Ashes are there for a reason; they can be placed into an urn and looked at occasionally or scattered to the winds in the hope that where they land they become part of the fertile ground and reproduce like-minded bands with songs just as exceptional as what California Breed have managed in this recording.

There will be many no doubt that mourn the passing of the Jason Bonham’s and Glenn Hughes’ last ventures but with the addition of the sparkling Andrew Watt, this trio of musicians take their fans on a new adventure and in all honesty, grab a map, a marker to cross off the various staging posts and take plenty of money to buy petrol and drink along the way because it’s going to be a riot of a ride.

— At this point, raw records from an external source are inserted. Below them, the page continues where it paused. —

(** *** What [binary_round_aux] computes *)

Lemma bra_spec sx m e :
  0 < m ->
  0 <= fexp (Zdigits2 m + e) - e ->
  bra sx m e loc_Exact
  = finish sx (rne m (fexp (Zdigits2 m + e) - e)) (fexp (Zdigits2 m + e)).
Proof.
  intros Hm Hs. set (s := fexp (Zdigits2 m + e) - e) in *.
  assert (He1 : fexp (Zdigits2 m + e) = e + s) by (unfold s; lia).
  assert (Hmin : -1074 <= e + s) by (rewrite <- He1, fexp_eq; lia).
  assert (Hd : Zdigits2 m <= 53 + s) by (unfold s; rewrite fexp_eq; lia).
  rewrite He1.
  unfold bra, binary_round_aux, shr_fexp. fold fexp. fold s.
  cbn [shr_record_of_loc].
  destruct (shr_spec m e s) as (mrs & Hshr & Hm1 & Hl1); [lia|lia|].
  rewrite Hshr, Hm1, Hl1. fold (rne m s).
  pose proof (rne_upper m s Hm Hs Hd) as Hm2.
  set (m2 := rne m s) in *. unfold finish.
  destruct (Z.eqb_spec m2 0) as [E0|E0].
  - rewrite E0. rewrite shr_none; [reflexivity|].
    cbn [Zdigits2]. rewrite fexp_eq. lia.
  - destruct (Z.eqb_spec m2 (2 ^ 53)) as [E1|E1].
    + rewrite E1.
      replace (fexp (Zdigits2 (2 ^ 53) + (e + s)) - (e + s)) with 1
        by (rewrite fexp_eq; change (Zdigits2 (2 ^ 53)) with 54; lia).
      reflexivity.
    + assert (Hd2 : Zdigits2 m2 <= 53) by (apply Zdigits2_le; lia).
      rewrite shr_none by (rewrite fexp_eq; lia).
      cbn [shr_m]. destruct m2 as [|p|p]; try lia. reflexivity.
Qed.

(** Shifting the mantissa left and lowering the exponent by as much does
    not change the rounded result. *)
Lemma bra_align sx m e k :
  0 < m -> 0 <= k ->
  0 <= fexp (Zdigits2 m + e) - e ->
  bra sx (m * 2 ^ k) (e - k) loc_Exact = bra sx m e loc_Exact.
Proof.
  intros Hm Hk Hs.
  assert (Hpk : 0 < 2 ^ k) by (apply Z.pow_pos_nonneg; lia).
  assert (Hd : Zdigits2 (m * 2 ^ k) + (e - k) = Zdigits2 m + e)
    by (rewrite Zdigits2_shift by lia; lia).
  rewrite !bra_spec; try nia; rewrite Hd; try lia.
  replace (fexp (Zdigits2 m + e) - (e - k))
    with (fexp (Zdigits2 m + e) - e + k) by lia.
  rewrite rne_shift by lia. reflexivity.
Qed.

(** The order of two finished roundings of non-negative values. *)
Lemma finish_le m2 e1 m2' e1' :
  0 <= m2 <= 2 ^ 53 -> 0 <= m2' <= 2 ^ 53 ->
  (e1 = e1' /\ m2 <= m2') \/ (e1 < e1' /\ 2 ^ 52 <= m2') ->
  SFleb (finish false m2 e1) (finish false m2' e1') = true.
Proof.
  intros H1 H2 H. unfold finish.
  destruct (Z.eqb_spec m2 0) as [Z1|Z1].
  { destruct (Z.eqb_spec m2' 0); [reflexivity|].
    destruct (Z.eqb_spec m2' (2 ^ 53)); destruct (_ <=? 971); reflexivity. }
  destruct (Z.eqb_spec m2' 0) as [Z2|Z2]; [lia|].
  assert (Hcmp : forall a b ea eb, 0 < a -> 0 < b ->
             ea < eb \/ (ea = eb /\ a <= b) ->
             SFleb (S754_finite false (Z.to_pos a) ea)
                   (S754_finite false (Z.to_pos b) eb) = true).
  { intros a b ea eb Ha Hb Hab. unfold SFleb, SFcompare.
    destruct (Z.compare_spec ea eb); [|reflexivity|lia].
    rewrite Pos.compare_cont_spec. cbn [Pos.switch_Eq].
    rewrite <- Z2Pos.inj_compare by assumption.
    destruct (Z.compare_spec a b); try reflexivity. lia. }
  change (2 ^ 52)%positive with (Z.to_pos (2 ^ 52)).
  destruct (Z.eqb_spec m2 (2 ^ 53)) as [P1|P1],
           (Z.eqb_spec m2' (2 ^ 53)) as [P2|P2];
    repeat match goal with
           | |- context [?a <=? 971] => destruct (Z.leb_spec a 971)
           end;
    try reflexivity; try lia; apply Hcmp; lia.
Qed.

(** Rounding is monotone: on two positive mantissas with the same exponent. *)
Lemma bra_mono m m' e :
  0 < m <= m' ->
  0 <= fexp (Zdigits2 m + e) - e ->
  SFleb (bra false m e loc_Exact) (bra false m' e loc_Exact) = true.
Proof.
  intros Hm Hs.
  pose proof (Zdigits2_mono m m' (proj1 Hm) (proj2 Hm)) as Hd.
  assert (He : fexp (Zdigits2 m + e) <= fexp (Zdigits2 m' + e))
    by (rewrite !fexp_eq; lia).
  rewrite !bra_spec by lia.
  apply finish_le.
  - apply rne_upper; [lia|lia|rewrite fexp_eq; lia].
  - apply rne_upper; [lia|lia|rewrite fexp_eq; lia].
  - destruct (Z.eq_dec (fexp (Zdigits2 m + e)) (fexp (Zdigits2 m' + e)))
      as [E|E].
    + left. split; [exact E|]. rewrite E. apply rne_mono; lia.
    + right. split; [lia|].
      apply rne_lower; [lia|lia|].
      fexp_lia.
Qed.

(** The result of a rounding carries the sign it was given, or is a NaN. *)
Lemma binary_round_aux_sign s m e l :
  match binary_round_aux Double.prec Double.emax s m e l with
  | S754_zero s' | S754_infinity s' | S754_finite s' _ _ => s' = s
  | S754_nan => True
  end.
Proof.
  unfold binary_round_aux.
  destruct (shr_fexp _ _ m e l) as [mrs' e'].
  destruct (shr_fexp _ _ _ e' loc_Exact) as [mrs'' e''].
  destruct (shr_m mrs''); [reflexivity| |exact I].
  destruct (e'' <=? _); reflexivity.
Qed.

Lemma bra_nonneg m e l : nonneg_or_nan (bra false m e l).
Proof.
  unfold bra, binary_round_aux.
  destruct (shr_fexp _ _ m e l) as [mrs' e'].
  destruct (shr_fexp _ _ _ e' loc_Exact) as [mrs'' e''].
  destruct (shr_m mrs''); [exact I| |exact I].
  destruct (e'' <=? _); exact I.
Qed.

Lemma bra_negative m e l :
  match bra true m e l with
  | S754_zero _ | S754_finite true _ _ | S754_infinity true | S754_nan => True
  | _ => False
  end.
Proof.
  unfold bra, binary_round_aux.
  destruct (shr_fexp _ _ m e l) as [mrs' e'].
  destruct (shr_fexp _ _ _ e' loc_Exact) as [mrs'' e''].
  destruct (shr_m mrs''); [exact I| |exact I].
  destruct (e'' <=? _); exact I.
Qed.

Lemma shr_m_nonneg m e n :
  0 <= m ->
  0 <= shr_m (fst (shr {| shr_m := m; shr_r := false; shr_s := false |} e n)).
Proof.
  intros Hm. destruct (Z.le_gt_cases n 0) as [Hn|Hn].
  - rewrite shr_none by exact Hn. exact Hm.
  - destruct (shr_spec m e n Hm) as (mrs & E & Hq & _); [lia|].
    rewrite E. cbn [fst]. rewrite Hq.
    apply Z.div_pos; [exact Hm|]. apply Z.pow_pos_nonneg; lia.
Qed.

Lemma round_nearest_even_ge m l : m <= round_nearest_even m l.
Proof.
  unfold round_nearest_even.
  destruct l as [|[| |]]; try lia. destruct (Z.even m); lia.
Qed.

Lemma bra_not_nan s m e : 0 < m -> bra s m e loc_Exact <> S754_nan.
Proof.
  intros Hm. unfold bra, binary_round_aux, shr_fexp.
  cbn [shr_record_of_loc].
  pose proof (shr_m_nonneg m e (fexp (Zdigits2 m + e) - e)
                (Z.lt_le_incl _ _ Hm)) as H1.
  fold fexp.
  destruct (shr _ e _) as [mrs' e']. cbn [fst] in H1.
  pose proof (round_nearest_even_ge (shr_m mrs') (loc_of_shr_record mrs'))
    as H2.
  set (m2 := round_nearest_even _ _) in *.
  pose proof (shr_m_nonneg m2 e' (fexp (Zdigits2 m2 + e') - e')) as H3.
  destruct (shr _ e' _) as [mrs'' e'']. cbn [fst] in H3.
  destruct (shr_m mrs'') as [|p|p]; [discriminate| |lia].
  destruct (e'' <=? _); discriminate.
Qed.

(** *** Valid operands *)

Lemma valid_finite s m e :
  Double.valid (S754_finite s m e) = true ->
  fexp (Zdigits2 (Z.pos m) + e) = e /\ e <= 971.
Proof.
  unfold Double.valid, valid_binary, bounded, canonical_mantissa.
  rewrite andb_true_iff, Z.eqb_eq, Z.leb_le. intros [H1 H2].
  split; [exact H1|exact H2].
Qed.

(** The exact product of two valid operands is never shifted left by the
    rounding. *)
Lemma mul_no_left_shift mx ex my ey :
  fexp (Zdigits2 (Z.pos mx) + ex) = ex ->
  fexp (Zdigits2 (Z.pos my) + ey) = ey ->
  0 <= fexp (Zdigits2 (Z.pos mx * Z.pos my) + (ex + ey)) - (ex + ey).
Proof.
  intros Hx Hy.
  pose proof (Zdigits2_mul (Z.pos mx) (Z.pos my) eq_refl eq_refl).
  pose proof (Zdigits2_pos (Z.pos mx) eq_refl).
  pose proof (Zdigits2_pos (Z.pos my) eq_refl).
  fexp_lia.
Qed.

(** The order of two valid positive operands, on their mantissas. *)
Lemma valid_lt_mantissa mx ex mx' ex' :
  fexp (Zdigits2 (Z.pos mx) + ex) = ex ->
  fexp (Zdigits2 (Z.pos mx') + ex') = ex' ->
  SFltb (S754_finite false mx ex) (S754_finite false mx' ex') = true ->
  ex <= ex' /\ Z.pos mx <= Z.pos mx' * 2 ^ (ex' - ex).
Proof.
  intros Hx Hx'. unfold SFltb, SFcompare.
  destruct (Z.compare_spec ex ex') as [E|E|E]; try discriminate.
  - rewrite Pos.compare_cont_spec. cbn [Pos.switch_Eq].
    destruct (Pos.compare_spec mx mx'); try discriminate.
    intros _. subst ex'. rewrite Z.sub_diag. cbn. lia.
  - intros _. split; [lia|].
    pose proof (Zdigits2_bounds (Z.pos mx) eq_refl) as [_ H1].
    pose proof (Zdigits2_bounds (Z.pos mx') eq_refl) as [H2 _].
    assert (Hd : Zdigits2 (Z.pos mx) <= 53)
      by (fexp_lia).
    assert (Hd' : Zdigits2 (Z.pos mx') = 53)
      by (fexp_lia).
    rewrite Hd' in H2.
    assert (Z.pos mx < 2 ^ 53).
    { eapply Z.lt_le_trans; [exact H1|]. apply Z.pow_le_mono_r; lia. }
    assert (2 ^ 1 <= 2 ^ (ex' - ex)) by (apply Z.pow_le_mono_r; lia).
    change (2 ^ (53 - 1)) with (2 ^ 52) in H2.
    change (2 ^ 1) with 2 in *. change (2 ^ 53) with (2 * 2 ^ 52) in *. nia.
Qed.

The legacy of outstanding music that both Glenn Hughes and Jason Bonham bring with them must have reached deep into the core of New Yorker Andrew Watt, the pulsating power of growling electric guitar and drums so loud and intricate that unknown tribes in the Amazon basin will pick up their ears and wonder how to reply to the screams of rock desire.

The determined, uncompromising sound delivered by all three men throughout the album will be one in which to relish, to feed off the energy as watt after watt courses through your body.

Tracks such as the bruising Chemical Rain, the delicious and destructive Midnight Oil, Days They Come and Scars are played with flexible and lithe feeling, whilst All Fall Down generates so much power that the National Grid is surely in talks with the band to ask if they can use them as a potential source.

Should you dig the new breed? Any other answer than a resounding yes is to be ignored. Buy it, play it, dig it.